WHAT YOU ARE ASKED TO DO: Pull every line containing "then" from the listing below.

:: DATA TO PROCESS ::

(** Every frame received: the handler's [Pub] sends its frame once to
    every subscriber of the topic and nothing to any other client. *)
Lemma handler_Pub_streams (range : ranging) (name : string) (t : topic)
    (message : value) (frame : string) (σ : state) :
  range_ok range → wf σ → publicTopics σ !! name = Some t →
  (∀ b, generateUpdateData b t message = (frame, None)) →
  ∃ σ', sSEPubSubHandler_Pub range name message σ = Return (None, σ') ∧
    ∀ b c, heap σ !! b = Some c →
      streamOf b σ' =
        c_stream c ++ (if decide (t_Clients t !! c_id c = Some b) then [frame] else []).
Proof.
  intros Hr W Ht Hgen. pose proof W as (_ & _ & W3).
  unfold sSEPubSubHandler_Pub. rewrite Ht.
  destruct (fanout_streams t message frame (range _ (t_Clients t)) σ Hgen)
    as (σ' & HP & Hq).
  { intros k b Hin. apply (elem_of_range _ _ _ _ _ Hr) in Hin.
    destruct (W3 Shared name t k b Ht Hin) as [(c & H & _) _]. by eexists. }
  exists σ'. split; [done|]. intros b c H. rewrite Hq, (streamOf_live _ _ _ H). f_equal.
  rewrite (count_pointer _ (c_id c) b).
  - destruct (decide (t_Clients t !! c_id c = Some b)) as [Hs|Hs].
    + by rewrite decide_True by by apply (elem_of_range _ _ _ _ _ Hr).
    + rewrite decide_False; [done|]. by rewrite (elem_of_range _ _ _ _ _ Hr).
  - by apply range_NoDup.
  - intros k Hin. apply (elem_of_range _ _ _ _ _ Hr) in Hin.
    destruct (W3 Shared name t k b Ht Hin) as [(c' & H' & Hid) _]. congruence.
Qed.

Lemma wf_hub_pair : wf hub_pair.
Proof.
  set (σ1 := (NewClient "7b0e" "c1" (registerPublic "news" NewSSEPubSubHandler)).2).
  set (σ2 := (NewClient "41c2" "c2" σ1).2).
  assert (wf σ2) as W2 by apply wf_NewClient, wf_NewClient, wf_registerPublic, wf_initial.
  assert (∃ σ3 σ4, Sub 0 "news" σ2 = Return (None, σ3) ∧
            Sub 1 "news" σ3 = Return (None, σ4) ∧
            setStatus 1 Receving (setStatus 0 Receving σ4) = hub_pair)
    as (σ3 & σ4 & H3 & H4 & <-).
  { eexists _, _. repeat split; vm_compute; reflexivity. }
  apply wf_setStatus, wf_setStatus. apply (Sub_tame _ _ _ _ _ H4).
  by apply (Sub_tame _ _ _ _ _ H3).
Qed.

(** ** The life of a client *)

Lemma RemoveClient_live range id a c σ :
  clients σ !! id = Some a → heap σ !! a = Some c →
  ∃ σ', RemoveClient range id σ = Return (None, σ').
Proof.
  intros Ha H. unfold RemoveClient, getClient, unsubEach.
  rewrite Ha, (deref_live _ _ _ H). cbn.
  destruct (unsubEach_shrinks a (range _ (c_privateTopics c)) c σ H)
    as (σ1 & -> & Hsh1 & _). cbn.
  destruct (proj1 (proj2 (proj2 Hsh1)) c H) as (c1 & H1 & _).
  destruct (unsubEach_shrinks a (range _ (publicTopics σ1)) c1 σ1 H1)
    as (σ2 & -> & _ & _). cbn. by eexists.
Qed.

(** X10.  In a well-formed state [RemoveClient] of a registered id
    succeeds whatever the client is subscribed to, and takes the id, and no
    other, out of [s.clients]: [getClient] and a second [RemoveClient] of
    the id then fail with "does not exists".  The object of the client is
    left where it was, and [NewClient] of the same id afterwards makes a
    new object at a new address, waiting, with an empty stream and no
    private topic. *)
Theorem RemoveClient_lifecycle (range : ranging) (id : string) (a : nat) (σ : state) :
  wf σ → clients σ !! id = Some a →
  ∃ σ', RemoveClient range id σ = Return (None, σ') ∧
    clients σ' = delete id (clients σ) ∧
    getClient id σ' = (None, Some (ClientDoesNotExist id)) ∧
    RemoveClient range id σ' = Return (Some (ClientDoesNotExist id), σ') ∧
    keeps σ σ' ∧
    (id ≠ "" → ∀ uuid,
       (NewClient uuid id σ').1 = length (heap σ) ∧ a < length (heap σ) ∧
       heap (NewClient uuid id σ').2 !! length (heap σ) =
         Some {| c_id := id; c_stream := []; c_status := Waiting;
                 c_privateTopics := ∅ |}).
Proof.
  intros W Ha. destruct (wf_client _ _ _ W Ha) as (c & H & Hid).
  destruct (RemoveClient_live range _ _ _ _ Ha H) as (σ' & HR).
  destruct (RemoveClient_tame _ _ _ _ _ HR) as (σ2 & T & _ & Hh & _ & Hc).
  destruct (T a Ha) as ((K & _) & _ & Hl & _).
  assert (clients σ' !! id = None) as Hnone by (rewrite Hc; apply lookup_delete_eq).
  exists σ'. split; [done|]. split; [done|].
  split; [unfold getClient; by rewrite Hnone|].
  split; [by apply RemoveClient_missing|]. split.
  { intros b cb Hb. destruct (K b cb Hb) as (cb' & ? & ?). exists cb'. by rewrite Hh. }
  intros Hne uuid. unfold NewClient. rewrite decide_False by done. rewrite Hnone. cbn.
  rewrite Hh. split; [done|]. split; [by eapply lookup_lt_Some|].
  rewrite <- Hl, lookup_app_r by lia. by rewrite Nat.sub_diag.
Qed.

Lemma RemoveClient_lifecycle_witness :
  wf hub_news ∧ clients hub_news !! "c1" = Some 0 ∧
  ∃ σ', RemoveClient range_forward "c1" hub_news = Return (None, σ') ∧
    clients σ' = delete "c1" (clients hub_news) ∧
    getClient "c1" σ' = (None, Some (ClientDoesNotExist "c1")) ∧
    RemoveClient range_forward "c1" σ' = Return (Some (ClientDoesNotExist "c1"), σ') ∧
    keeps hub_news σ' ∧
    ("c1" ≠ "" → ∀ uuid,
       (NewClient uuid "c1" σ').1 = length (heap hub_news) ∧
       0 < length (heap hub_news) ∧
       heap (NewClient uuid "c1" σ').2 !! length (heap hub_news) =
         Some {| c_id := "c1"; c_stream := []; c_status := Waiting;
                 c_privateTopics := ∅ |}).
Proof.
  split; [exact wf_hub_news|]. split; [reflexivity|].
  exact (RemoveClient_lifecycle range_forward "c1" 0 hub_news wf_hub_news eq_refl).
Defined.

Lemma RemoveClient_cascade_witness :
  range_ok range_forward ∧ clients hub_news !! "c1" = Some 0 ∧
  heap hub_news !! 0 = Some (c1 Waiting [] ∅) ∧
  ∃ σ', RemoveClient range_forward "c1" hub_news = Return (None, σ') ∧
    clients σ' = delete "c1" (clients hub_news) ∧
    (∀ b, b ≠ 0 → heap σ' !! b = heap hub_news !! b) ∧
    (∀ n t, loadTopic Shared n σ' = Some t → ("c1" : string) ∉ dom (t_Clients t)) ∧
    (∀ n t, loadTopic (PrivateOf 0) n σ' = Some t → ("c1" : string) ∉ dom (t_Clients t)).
Proof.
  split; [exact range_forward_ok|]. split; [reflexivity|]. split; [reflexivity|].
  apply (RemoveClient_cascade range_forward "c1" 0 (c1 Waiting [] ∅) hub_news
           range_forward_ok eq_refl eq_refl eq_refl).
  - intros k t Ht. by apply (wf_names_private _ 0 _ wf_hub_news eq_refl).
  - apply (wf_names_public _ wf_hub_news).
  - intros k [t Ht]. cbn in Ht. by rewrite lookup_empty in Ht.
Defined.

(** ** What the snapshot holds *)

Lemma forEach_cons {A S : Type} (g : S → A → run S) (x : A) (l : list A) (s : S) :
  forEach g (x :: l) s = g s x ≫= forEach g l.
Proof. reflexivity. Qed.

Lemma setSys_step i ty t fd sys e :
  Sys fd = Some sys → sys !! i = Some e →
  setSys i ty t fd =
    Return {| Sys := Some (<[i := {| sys_Type := ty;
                                    sys_List := append (sys_List e) t |}]> sys);
              Updates := Updates fd |}.
Proof. intros Hs He. unfold setSys. by rewrite Hs, He. Qed.

Lemma forEach_setSys_cons i ty (f : topic → eventDataSysList) (x : string * topic)
    (l : list (string * topic)) fd sys e :
  Sys fd = Some sys → sys !! i = Some e →
  forEach (λ fd kt, setSys i ty (f kt.2) fd) (x :: l) fd =
    Return {| Sys := Some (<[i := {| sys_Type := ty;
                                    sys_List := Some (default [] (sys_List e) ++
                                                      (f ∘ snd <$> x :: l)) |}]> sys);
              Updates := Updates fd |}.
Proof.
  revert x fd sys e. induction l as [|y l IH]; intros x fd sys e Hs He.
  - cbn. unfold setSys. by rewrite Hs, He.
  - rewrite forEach_cons, (setSys_step _ _ _ _ _ _ Hs He). cbn [mbind run_bind].
    assert (i < length sys) as Hlt by by eapply lookup_lt_Some.
    erewrite IH; [|done|by apply list_lookup_insert_eq].
    cbn. rewrite list_insert_insert_eq. by rewrite <- app_assoc.
Qed.

Lemma range_nil_size range A (m : gmap string A) :
  range_ok range → range A m = [] ↔ size m = 0.
Proof.
  intros Hr. rewrite <- (range_length _ _ m Hr). by destruct (range A m).
Qed.

Lemma generateInit_initData range a c σ :
  range_ok range → heap σ !! a = Some c →
  generateInit range a σ =
    Return (marshalled
              (initData
                 (range _ (topicsOf range (publicTopics σ) (c_privateTopics c)))
                 (range _ (subscribedOf range (c_id c)
                             (topicsOf range (publicTopics σ) (c_privateTopics c)))))).
Proof.
  intros Hr H. unfold generateInit.
  rewrite (GetTopics_live _ _ _ _ H), (GetSubscribedTopics_live _ _ _ _ H). cbn.
  set (topics := topicsOf range (publicTopics σ) (c_privateTopics c)).
  set (subtopics := subscribedOf range (c_id c) topics).
  pose proof (range_length range _ topics Hr) as Ht.
  pose proof (range_length range _ subtopics Hr) as Hs.
  pose proof (subscribedOf_size range (c_id c) topics Hr) as Hsub. fold subtopics in Hsub.
  destruct (range _ topics) as [|x l] eqn:Hl;
    destruct (range _ subtopics) as [|y l'] eqn:Hl'; cbn in Ht, Hs.
  - rewrite !decide_False by lia. done.
  - exfalso. rewrite <- Hs, <- Ht in Hsub. lia.
  - rewrite (decide_False (P := 0 < size subtopics)),
      (decide_True (P := 0 < size topics)) by lia.
    erewrite forEach_setSys_cons; [|done..]. done.
  - rewrite !decide_True by lia.
    erewrite forEach_setSys_cons; [|done..]. cbn [mbind run_bind].
    erewrite (forEach_setSys_cons 1); [|done..]. done.
Qed.

Lemma sendNewTopicsList_initData range a c σ :
  range_ok range → heap σ !! a = Some c →
  sendNewTopicsList range a σ =
    Return (None,
            delivered a c
              (marshalled
                 (initData (range _ (topicsOf range (publicTopics σ) (c_privateTopics c)))
                           [])).1 σ).
Proof.
  intros Hr H.
  destruct (sendNewTopicsList_live range _ _ _ H) as (fd & j & Hfd & Hj & ->).
  do 3 f_equal.
  set (topics := topicsOf range (publicTopics σ) (c_privateTopics c)) in *.
  unfold topicsListData in Hfd.
  pose proof (range_length range _ topics Hr) as Ht.
  destruct (range _ topics) as [|x l] eqn:Hl; cbn in Ht.
  - rewrite decide_False in Hfd by lia. injection Hfd as <-.
    unfold initData. cbn. by rewrite Hj.
  - rewrite decide_True in Hfd by lia.
    erewrite forEach_setSys_cons in Hfd; [|done..]. injection Hfd as <-.
    unfold initData. cbn. cbn in Hj.
    change (list_fmap _ _ (topicsEntry ∘ snd) l) with (topicsEntry ∘ snd <$> l) in Hj.
    by rewrite Hj.
Qed.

:::

RESULT OF THIS TASK:
        c_stream c ++ (if decide (t_Clients t !! c_id c = Some b) then [frame] else []).
    the id then fail with "does not exists".  The object of the client is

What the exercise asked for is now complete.